After locating the line with "assert (Hfr : ∀" in the data that follows, return it and every later line exactly, up to and including the line with "intros want k".

>>

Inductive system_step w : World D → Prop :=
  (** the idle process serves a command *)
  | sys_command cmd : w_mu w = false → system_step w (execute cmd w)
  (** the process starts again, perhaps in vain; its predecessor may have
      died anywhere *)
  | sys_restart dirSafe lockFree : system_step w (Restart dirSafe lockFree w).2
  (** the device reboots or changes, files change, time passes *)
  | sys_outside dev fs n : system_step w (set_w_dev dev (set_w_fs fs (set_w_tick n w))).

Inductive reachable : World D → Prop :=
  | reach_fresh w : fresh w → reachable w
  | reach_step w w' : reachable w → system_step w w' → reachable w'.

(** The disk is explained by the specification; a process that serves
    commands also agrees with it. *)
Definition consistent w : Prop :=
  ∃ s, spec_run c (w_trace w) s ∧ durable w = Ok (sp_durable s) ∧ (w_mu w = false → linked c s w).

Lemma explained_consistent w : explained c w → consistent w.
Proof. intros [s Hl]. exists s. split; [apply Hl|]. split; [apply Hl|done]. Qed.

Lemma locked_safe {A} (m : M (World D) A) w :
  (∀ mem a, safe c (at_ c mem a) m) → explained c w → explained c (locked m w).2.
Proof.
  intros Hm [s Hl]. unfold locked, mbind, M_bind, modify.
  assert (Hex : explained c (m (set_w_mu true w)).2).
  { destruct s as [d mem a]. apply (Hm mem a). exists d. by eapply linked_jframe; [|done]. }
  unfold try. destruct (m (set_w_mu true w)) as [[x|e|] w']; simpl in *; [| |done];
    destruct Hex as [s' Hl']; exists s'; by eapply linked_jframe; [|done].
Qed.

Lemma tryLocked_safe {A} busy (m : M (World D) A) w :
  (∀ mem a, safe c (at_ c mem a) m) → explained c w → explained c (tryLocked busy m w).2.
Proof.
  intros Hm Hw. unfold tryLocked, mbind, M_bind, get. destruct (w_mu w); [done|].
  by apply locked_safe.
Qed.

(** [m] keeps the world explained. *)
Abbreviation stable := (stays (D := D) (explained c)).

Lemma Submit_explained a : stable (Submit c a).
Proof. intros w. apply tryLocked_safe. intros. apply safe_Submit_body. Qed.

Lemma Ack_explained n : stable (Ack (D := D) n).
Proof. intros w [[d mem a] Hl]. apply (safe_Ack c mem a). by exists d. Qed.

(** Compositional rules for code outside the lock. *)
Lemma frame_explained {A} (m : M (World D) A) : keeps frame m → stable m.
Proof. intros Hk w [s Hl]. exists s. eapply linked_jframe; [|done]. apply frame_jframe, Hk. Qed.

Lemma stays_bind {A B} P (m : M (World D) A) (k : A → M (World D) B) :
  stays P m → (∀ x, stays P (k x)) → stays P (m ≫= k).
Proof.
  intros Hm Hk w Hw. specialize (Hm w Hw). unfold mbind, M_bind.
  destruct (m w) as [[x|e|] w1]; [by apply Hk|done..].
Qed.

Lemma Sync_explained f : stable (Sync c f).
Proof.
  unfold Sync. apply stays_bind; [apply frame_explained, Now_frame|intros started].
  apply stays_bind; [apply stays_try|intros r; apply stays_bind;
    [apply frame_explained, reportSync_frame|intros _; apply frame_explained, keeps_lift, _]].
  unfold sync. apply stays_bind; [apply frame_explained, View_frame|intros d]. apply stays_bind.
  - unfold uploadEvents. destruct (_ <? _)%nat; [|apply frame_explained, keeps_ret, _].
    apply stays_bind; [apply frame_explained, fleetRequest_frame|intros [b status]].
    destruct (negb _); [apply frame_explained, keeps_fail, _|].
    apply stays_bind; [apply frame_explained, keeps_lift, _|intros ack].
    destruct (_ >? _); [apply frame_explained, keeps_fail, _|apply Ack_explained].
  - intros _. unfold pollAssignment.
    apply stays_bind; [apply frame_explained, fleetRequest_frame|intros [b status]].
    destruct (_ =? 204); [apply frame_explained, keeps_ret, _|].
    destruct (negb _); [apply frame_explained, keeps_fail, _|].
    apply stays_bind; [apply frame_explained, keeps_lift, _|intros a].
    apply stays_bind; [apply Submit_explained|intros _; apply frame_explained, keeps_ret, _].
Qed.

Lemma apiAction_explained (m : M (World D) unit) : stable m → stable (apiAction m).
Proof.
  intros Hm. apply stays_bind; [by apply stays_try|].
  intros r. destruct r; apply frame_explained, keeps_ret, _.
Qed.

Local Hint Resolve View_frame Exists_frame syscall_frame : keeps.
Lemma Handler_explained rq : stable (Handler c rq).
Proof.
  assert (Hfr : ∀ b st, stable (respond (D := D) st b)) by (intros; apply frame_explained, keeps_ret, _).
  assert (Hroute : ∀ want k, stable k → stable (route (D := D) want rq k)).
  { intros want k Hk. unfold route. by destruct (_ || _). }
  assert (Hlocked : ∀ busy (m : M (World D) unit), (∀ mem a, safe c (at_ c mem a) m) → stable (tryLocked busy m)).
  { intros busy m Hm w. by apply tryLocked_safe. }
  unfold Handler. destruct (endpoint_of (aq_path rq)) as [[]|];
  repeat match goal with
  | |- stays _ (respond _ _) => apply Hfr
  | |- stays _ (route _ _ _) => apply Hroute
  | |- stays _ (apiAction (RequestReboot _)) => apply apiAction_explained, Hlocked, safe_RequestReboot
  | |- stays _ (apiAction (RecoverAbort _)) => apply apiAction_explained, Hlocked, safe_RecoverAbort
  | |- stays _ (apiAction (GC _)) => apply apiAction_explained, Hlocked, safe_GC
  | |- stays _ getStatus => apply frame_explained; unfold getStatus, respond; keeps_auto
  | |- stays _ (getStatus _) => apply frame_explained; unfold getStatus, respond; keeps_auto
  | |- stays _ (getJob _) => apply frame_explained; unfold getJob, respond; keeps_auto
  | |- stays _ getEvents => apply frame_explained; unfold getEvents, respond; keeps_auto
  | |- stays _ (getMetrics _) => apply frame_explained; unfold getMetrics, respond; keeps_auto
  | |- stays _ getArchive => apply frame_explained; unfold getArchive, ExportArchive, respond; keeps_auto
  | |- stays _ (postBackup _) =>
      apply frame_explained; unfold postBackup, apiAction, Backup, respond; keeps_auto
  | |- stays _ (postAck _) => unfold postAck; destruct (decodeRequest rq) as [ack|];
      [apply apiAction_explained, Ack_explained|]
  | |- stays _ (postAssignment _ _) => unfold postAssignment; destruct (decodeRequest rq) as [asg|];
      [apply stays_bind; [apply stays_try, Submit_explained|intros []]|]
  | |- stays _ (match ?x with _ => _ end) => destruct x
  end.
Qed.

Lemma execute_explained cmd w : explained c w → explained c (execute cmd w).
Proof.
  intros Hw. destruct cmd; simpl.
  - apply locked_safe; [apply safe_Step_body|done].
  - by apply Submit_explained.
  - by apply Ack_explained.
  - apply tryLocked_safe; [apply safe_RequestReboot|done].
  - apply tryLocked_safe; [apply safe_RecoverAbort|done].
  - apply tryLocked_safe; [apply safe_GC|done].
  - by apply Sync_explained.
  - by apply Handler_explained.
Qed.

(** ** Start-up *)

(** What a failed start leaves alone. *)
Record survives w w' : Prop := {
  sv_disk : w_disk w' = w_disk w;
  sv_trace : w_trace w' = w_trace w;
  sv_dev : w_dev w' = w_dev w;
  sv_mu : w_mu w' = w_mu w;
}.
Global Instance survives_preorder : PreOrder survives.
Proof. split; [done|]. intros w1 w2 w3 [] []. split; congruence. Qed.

<<
>>

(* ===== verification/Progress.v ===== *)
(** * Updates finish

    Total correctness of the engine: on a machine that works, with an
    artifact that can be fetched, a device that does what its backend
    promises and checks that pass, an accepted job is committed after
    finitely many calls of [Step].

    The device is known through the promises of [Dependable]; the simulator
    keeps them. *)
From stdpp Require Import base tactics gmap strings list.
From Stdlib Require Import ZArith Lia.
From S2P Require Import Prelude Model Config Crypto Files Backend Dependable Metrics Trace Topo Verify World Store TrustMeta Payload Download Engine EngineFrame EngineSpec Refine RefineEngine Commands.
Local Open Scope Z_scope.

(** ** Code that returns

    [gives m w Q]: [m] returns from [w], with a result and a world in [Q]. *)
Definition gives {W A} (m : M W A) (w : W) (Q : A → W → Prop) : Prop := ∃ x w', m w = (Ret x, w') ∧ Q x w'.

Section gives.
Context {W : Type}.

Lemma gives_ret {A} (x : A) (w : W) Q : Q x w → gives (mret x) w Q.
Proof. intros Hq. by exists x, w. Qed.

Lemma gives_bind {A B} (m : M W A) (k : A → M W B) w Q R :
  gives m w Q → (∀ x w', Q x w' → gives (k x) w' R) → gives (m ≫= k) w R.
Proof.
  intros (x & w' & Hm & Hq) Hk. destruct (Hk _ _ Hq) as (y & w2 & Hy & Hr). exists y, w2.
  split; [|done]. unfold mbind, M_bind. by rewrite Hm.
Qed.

<<

Solution
  assert (Hfr : ∀ b st, stable (respond (D := D) st b)) by (intros; apply frame_explained, keeps_ret, _).
  assert (Hroute : ∀ want k, stable k → stable (route (D := D) want rq k)).
  { intros want k Hk. unfold route. by destruct (_ || _). }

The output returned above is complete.